2024年度のトリプル改定に向けて、4月19日に開催された第2回の意見交換会で提示された議題の中から、特養や介護付有料、グループホームなどの高齢者施設の現状と課題、そして報酬改定に向けた論点をテーマ別に解説するシリーズ。ここでは、高齢者施設等における感染症対策の現状と課題について解説します。
高齢者施設等における感染症対策の現状
2020年からの新型コロナウイルス流行下においては、高齢者施設・障害者施設等におけるクラスターの発生、病床ひっ迫等による施設内療養が多数生じ、平時からの感染症の予防・まん延防止や感染症の治療が必要な入居者への適切な対応が求められている中で、
・平時からの感染症の予防及びまん延防止 のための取組の実施状況
・コロナ患者が発生した場合に、診療を行う協力医療機関(配置医師や自施設医師を含む)の確保状況
について、施設間で差がみられ、対応困難な例も見られました。
そうしたなか、全ての都道府県において、
・感染制御・業務継続支援チームを派遣できる体制の整備
・医師や看護師による往診・派遣が可能な医療機関の事前確保
などの取組や、補助金や診療報酬上の特例(薬 剤費や緊急時往診等)などを組み合わせつつ必要な支援を行われてきました。また、令和3年度介護報酬改定において、全ての介護サービス事業者に対し、感染症の発生及びまん延の防止のための研修や訓練の実施等が義務付けられたことに加え、2022年12月9日に公布された「感染症の予防及び感染症の患者に対する医療に関する法律等の一部を改正する法律」において、予防計画の策定を通じ、自治体や医療関係者、高齢者施設等の関係者等の平時からの意思疎通、情報共有、連携の推進を行うことを目的とした「都道府県連携協議会」を設置することとされており、その中で、高齢者施設等における療養も、議論・協議の対象として挙げられています。
高齢者施設等における感染症対策の課題
将来的な新興感染症等に備えた感染症対策にあたっては、コロナ禍における対応を踏まえつつ、平時から高齢者施設等における感染予防の能力向上を図り、施設内で感染が拡大した場合における対応を適切に行うための医療機関と高齢者施設等の連携についても強化していく必要があります。
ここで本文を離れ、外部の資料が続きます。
Variable template : UseCaseTemplate.
Variables initial_investment annual_maintenance_pct : Q.
Variables revenue_lift_pct cost_savings_pct discount_rate : Q.
Variables time_horizon base_volume : Z.
Variables base_value process_cost : Q.

Local Abbreviation annual_maintenance :=
  (annual_maintenance_of initial_investment annual_maintenance_pct).
Local Abbreviation revenue_lift_amount :=
  (revenue_lift_amount_of template base_volume base_value revenue_lift_pct).
Local Abbreviation cost_savings_amount :=
  (cost_savings_amount_of template base_volume process_cost cost_savings_pct).
Local Abbreviation run :=
  (calculate_financials template initial_investment annual_maintenance_pct
     revenue_lift_pct cost_savings_pct discount_rate time_horizon base_volume
     base_value process_cost).
Local Abbreviation valid :=
  (valid_input template initial_investment annual_maintenance_pct
     revenue_lift_pct cost_savings_pct discount_rate time_horizon base_volume
     base_value process_cost).
Local Abbreviation horizon := (Z.to_nat time_horizon).
Local Abbreviation ledger :=
  (ledger_upto revenue_lift_amount cost_savings_amount annual_maintenance
     initial_investment discount_rate horizon).
Local Abbreviation metrics :=
  (metrics_of initial_investment annual_maintenance_pct time_horizon).
Local Abbreviation row y :=
  (row_at revenue_lift_amount cost_savings_amount annual_maintenance
     initial_investment discount_rate y).
Local Abbreviation cum y :=
  (cum_at revenue_lift_amount cost_savings_amount annual_maintenance
     initial_investment y).
Local Abbreviation net year :=
  (net_cf_at revenue_lift_amount cost_savings_amount annual_maintenance year).

(** With no year to loop over nothing is discounted by a power of
    [1 + discount_rate], and the function returns whatever the rate. *)
Lemma run_returns_without_years :
  (time_horizon <= 0)%Z ->
  exists p,
    payback_loop ledger ledger 0 = Ok p /\
    run = Ok (ledger, metrics ledger p).
Proof.
  intro Hh.
  destruct (find_payback_total ledger) as [p Hp].
  exists p. split; [exact Hp |].
  revert Hp. replace horizon with O by lia. intro Hp.
  unfold calculate_financials.
  change (py_truediv ?a (py_pow ?b 0)) with (Ok (a / py_pow b 0)).
  unfold py_range. replace (Z.to_nat (time_horizon + 1 - 1)) with O by lia.
  cbn [seq map for_each bind app fst].
  change (payback_loop ?l ?l 0) with (payback_loop (ledger_upto
    revenue_lift_amount cost_savings_amount annual_maintenance
    initial_investment discount_rate 0) (ledger_upto
    revenue_lift_amount cost_savings_amount annual_maintenance
    initial_investment discount_rate 0) 0).
  rewrite Hp. reflexivity.
Qed.

(** Whenever the function returns, it returns the closed-form ledger. *)
Lemma run_inversion (df : DataFrame) (m : Metrics.t) :
  run = Ok (df, m) ->
  df = ledger /\
  exists p, payback_loop ledger ledger 0 = Ok p /\ m = metrics ledger p.
Proof.
  intro Hrun.
  assert (R : exists p, payback_loop ledger ledger 0 = Ok p /\
                        run = Ok (ledger, metrics ledger p)).
  { destruct (Z_le_gt_dec time_horizon 0) as [Hh | Hh].
    - now apply run_returns_without_years.
    - destruct (Qeq_dec (1 + discount_rate) 0) as [Hd | Hd].
      + rewrite run_raises_at_rate_minus_1 in Hrun by (lia || exact Hd).
        discriminate Hrun.
      + now apply run_returns. }
  destruct R as (p & Hp & Hrun').
  rewrite Hrun in Hrun'. injection Hrun' as -> ->.
  split; [reflexivity | now exists p].
Qed.

Lemma row_cumulative (y : nat) : Row.cumulative_cf (row y) = cum y.
Proof. destruct y; reflexivity. Qed.

(** X1.  Whenever the function returns, the cumulative cash flow of every
    year is the sum of the net cash flows of the years up to it; the last
    cumulative cash flow is the sum of all the net cash flows. *)
Theorem cumulative_is_running_total :
  forall (df : DataFrame) (m : Metrics.t),
    calculate_financials template initial_investment annual_maintenance_pct
      revenue_lift_pct cost_savings_pct discount_rate time_horizon
      base_volume base_value process_cost = Ok (df, m) ->
    (forall y r,
        nth_error df y = Some r ->
        Row.cumulative_cf r == total Row.net_cash_flow (firstn (S y) df)) /\
    (forall r,
        nth_error df (List.length df - 1) = Some r ->
        Row.cumulative_cf r == total Row.net_cash_flow df).
Proof.
  intros df m Hrun.
  apply run_inversion in Hrun as [-> _].
  assert (G : forall y r,
             nth_error ledger y = Some r ->
             Row.cumulative_cf r
             == total Row.net_cash_flow (firstn (S y) ledger)).
  { intros y r Hr. apply ledger_upto_nth_inv in Hr as [Hy ->].
    rewrite firstn_ledger_upto by exact Hy.
    rewrite total_net_ledger_upto, row_cumulative. reflexivity. }
  split; [exact G |].
  intros r Hr. rewrite (G _ _ Hr).
  rewrite firstn_all2; [reflexivity |].
  rewrite ledger_upto_length. lia.
Qed.

Lemma ramp_factor_full (year : Z) :
  (3 <= year)%Z -> py_min (0.6 + (inject_Z year * 0.15)) 1.0 == 1.
Proof.
  intro H.
  assert (Hq : 3 <= inject_Z year).
  { change 3 with (inject_Z 3). now rewrite <- Zle_Qle. }
  unfold py_min.
  destruct (Qltb 1.0 (0.6 + inject_Z year * 0.15)) eqn:E; [reflexivity |].
  apply Qltb_false in E. lra.
Qed.

Lemma ramp_factor_year_1 : py_min (0.6 + (inject_Z 1 * 0.15)) 1.0 == 0.75.
Proof. reflexivity. Qed.

Lemma ramp_factor_year_2 : py_min (0.6 + (inject_Z 2 * 0.15)) 1.0 == 0.9.
Proof. reflexivity. Qed.

(** X3.  The adoption ramp: whenever the function returns, the operational
    benefit is 75% of the steady-state amounts in year 1, 90% of them grown by
    3% in year 2, and from year 3 on the whole of them, grown by 3% of the
    base per year elapsed since year 1. *)
Theorem full_benefit_from_year_3 :
  forall (df : DataFrame) (m : Metrics.t),
    calculate_financials template initial_investment annual_maintenance_pct
      revenue_lift_pct cost_savings_pct discount_rate time_horizon
      base_volume base_value process_cost = Ok (df, m) ->
    forall y r,
      nth_error df y = Some r ->
      (y = 1%nat ->
       Row.operational_benefit r
       == 0.75 * (revenue_lift_amount_of template base_volume base_value
                    revenue_lift_pct
                  + cost_savings_amount_of template base_volume process_cost
                      cost_savings_pct)) /\
      (y = 2%nat ->
       Row.operational_benefit r
       == 0.9 * 1.03
          * (revenue_lift_amount_of template base_volume base_value
               revenue_lift_pct
             + cost_savings_amount_of template base_volume process_cost
                 cost_savings_pct)) /\
      ((3 <= y)%nat ->
       Row.operational_benefit r
       == (1 + 0.03 * (Qyear y - 1))
          * (revenue_lift_amount_of template base_volume base_value
               revenue_lift_pct
             + cost_savings_amount_of template base_volume process_cost
                 cost_savings_pct)).
Proof.
  intros df m Hrun y r Hr.
  apply run_inversion in Hrun as [-> _].
  apply ledger_upto_nth_inv in Hr as [_ ->].
  repeat split.
  - intros ->. cbn [row_at Row.operational_benefit].
    change (Z.of_nat 1) with 1%Z. rewrite ramp_factor_year_1.
    change (inject_Z (1 - 1)) with 0. ring.
  - intros ->. cbn [row_at Row.operational_benefit].
    change (Z.of_nat 2) with 2%Z. rewrite ramp_factor_year_2.
    change (inject_Z (2 - 1)) with 1. ring.
  - intro Hy. destruct y as [|k]; [lia |].
    cbn [row_at Row.operational_benefit].
    rewrite ramp_factor_full by lia.
    unfold Qyear. rewrite inject_Z_pred. ring.
Qed.

(** *** How the benefits evolve *)

Lemma ramp_factor_mono (z z' : Z) :
  (z <= z')%Z ->
  py_min (0.6 + (inject_Z z * 0.15)) 1.0
  <= py_min (0.6 + (inject_Z z' * 0.15)) 1.0.
Proof.
  intro H. rewrite Zle_Qle in H. unfold py_min.
  destruct (Qltb 1.0 (0.6 + inject_Z z * 0.15)) eqn:E;
    [apply Qltb_true in E | apply Qltb_false in E];
    (destruct (Qltb 1.0 (0.6 + inject_Z z' * 0.15)) eqn:E';
     [apply Qltb_true in E' | apply Qltb_false in E']); lra.
Qed.

Lemma ramp_factor_nonneg (k : nat) :
  0 <= py_min (0.6 + (inject_Z (Z.of_nat (S k)) * 0.15)) 1.0.
Proof.
  pose proof (Qyear_ge_1 k). apply py_min_nonneg; lra.
Qed.

Lemma growth_factor_ge_1 (k : nat) :
  1 <= 1 + 0.03 * inject_Z (Z.of_nat (S k) - 1).
Proof.
  pose proof (Qyear_ge_1 k). rewrite inject_Z_pred. lra.
Qed.

Lemma growth_factor_mono (z z' : Z) :
  (z <= z')%Z ->
  1 + 0.03 * inject_Z (z - 1) <= 1 + 0.03 * inject_Z (z' - 1).
Proof.
  intro H. rewrite Zle_Qle in H. rewrite !inject_Z_pred. lra.
Qed.

Lemma Qmult_le_mono_nonneg (a a' b b' : Q) :
  0 <= a -> a <= a' -> 0 <= b -> b <= b' -> a * b <= a' * b'.
Proof.
  intros Ha Haa Hb Hbb.
  apply Qle_trans with (a' * b).
  - apply Qmult_le_compat_r; assumption.
  - rewrite (Qmult_comm a' b), (Qmult_comm a' b').
    apply Qmult_le_compat_r; [assumption | lra].
Qed.

(** An amount scaled by the factors of year [k+1] is at most the same amount
    scaled by the factors of year [k+2]. *)
Lemma scaled_amount_mono (amount : Q) (k : nat) :
  0 <= amount ->
  amount * py_min (0.6 + (inject_Z (Z.of_nat (S k)) * 0.15)) 1.0
  * (1 + 0.03 * inject_Z (Z.of_nat (S k) - 1))
  <= amount * py_min (0.6 + (inject_Z (Z.of_nat (S (S k))) * 0.15)) 1.0
     * (1 + 0.03 * inject_Z (Z.of_nat (S (S k)) - 1)).
Proof.
  intro Ha.
  pose proof (ramp_factor_nonneg k) as Hr.
  pose proof (growth_factor_ge_1 k) as Hg.
  pose proof (ramp_factor_mono (Z.of_nat (S k)) (Z.of_nat (S (S k)))
                ltac:(lia)) as Hrm.
  pose proof (growth_factor_mono (Z.of_nat (S k)) (Z.of_nat (S (S k)))
                ltac:(lia)) as Hgm.
  apply Qmult_le_mono_nonneg.
  - apply Qmult_le_0_compat; assumption.
  - rewrite <- !(Qmult_comm (py_min _ _)).
    apply Qmult_le_compat_r; assumption.
  - lra.
  - exact Hgm.
Qed.

Lemma net_cf_step (k : nat) :
  valid -> net (Z.of_nat (S k)) <= net (Z.of_nat (S (S k))).
Proof.
  intro V. destruct (amounts_nonneg _ _ _ _ _ _ _ _ _ _ V) as [Hr Hc].
  unfold net_cf_at.
  pose proof (scaled_amount_mono _ k Hr).
  pose proof (scaled_amount_mono _ k Hc).
  lra.
Qed.

Lemma net_cf_mono (j j' : nat) :
  valid -> (j <= j')%nat ->
  net (Z.of_nat (S j)) <= net (Z.of_nat (S j')).
Proof.
  intros V H. induction H as [|j' H IH].
  - apply Qle_refl.
  - eapply Qle_trans; [exact IH | now apply net_cf_step].
Qed.

Lemma benefit_step (y : nat) :
  valid ->
  Row.operational_benefit (row y) <= Row.operational_benefit (row (S y)).
Proof.
  intro V. destruct (amounts_nonneg _ _ _ _ _ _ _ _ _ _ V) as [Hr Hc].
  destruct y as [|k]; cbn [row_at Row.operational_benefit].
  - change (Z.of_nat 1) with 1%Z. rewrite ramp_factor_year_1.
    change (inject_Z (1 - 1)) with 0. lra.
  - pose proof (scaled_amount_mono _ k Hr).
    pose proof (scaled_amount_mono _ k Hc).
    lra.
Qed.

(** X4.  For every valid input the operational benefit never decreases
    from one year to the next, year 0 included, and from year 1 on neither
    does the net cash flow. *)
Theorem benefits_never_decrease :
  valid_input template initial_investment annual_maintenance_pct
    revenue_lift_pct cost_savings_pct discount_rate time_horizon base_volume
    base_value process_cost ->
  exists df m,
    calculate_financials template initial_investment annual_maintenance_pct
      revenue_lift_pct cost_savings_pct discount_rate time_horizon
      base_volume base_value process_cost = Ok (df, m) /\
    (forall y r r',
        nth_error df y = Some r ->
        nth_error df (S y) = Some r' ->
        Row.operational_benefit r <= Row.operational_benefit r') /\
    (forall y r r',
        (1 <= y)%nat ->
        nth_error df y = Some r ->
        nth_error df (S y) = Some r' ->
        Row.net_cash_flow r <= Row.net_cash_flow r').
Proof.
  intro V.
  destruct (run_returns template initial_investment annual_maintenance_pct
              revenue_lift_pct cost_savings_pct discount_rate time_horizon
              base_volume base_value process_cost
              (valid_discount _ _ _ _ _ _ _ _ _ _ V)) as (p & _ & Hrun).
  exists ledger, (metrics ledger p).
  split; [exact Hrun | split].
  - intros y r r' Hr Hr'.
    apply ledger_upto_nth_inv in Hr as [_ ->].
    apply ledger_upto_nth_inv in Hr' as [_ ->].
    now apply benefit_step.
  - intros y r r' Hy Hr Hr'.
    apply ledger_upto_nth_inv in Hr as [_ ->].
    apply ledger_upto_nth_inv in Hr' as [_ ->].
    destruct y as [|k]; [lia |].
    cbn [row_at Row.net_cash_flow]. now apply net_cf_step.
Qed.

Lemma cum_mono_after (i y : nat) :
  valid -> 0 <= net (Z.of_nat (S i)) -> (i <= y)%nat ->
  forall j, cum y <= cum (y + j).
Proof.
  intros V Hi Hy. induction j as [|j IH].
  - rewrite Nat.add_0_r. apply Qle_refl.
  - replace (y + S j)%nat with (S (y + j)) by lia.
    cbn [cum_at].
    pose proof (net_cf_mono i (y + j) V ltac:(lia)).
    lra.
Qed.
そのためには、医療機関による感染対策に関する助言や必要時の高齢者施設等への職員の派遣の機能が求められますが、感染者が急増した際に必ずしも十分な対応がなされませんでした。また、認知症の人が手洗いやマスクの着用といった一般的な感染防止策を実施することが困難なケースなど、高齢者施設特有の課題も残っています。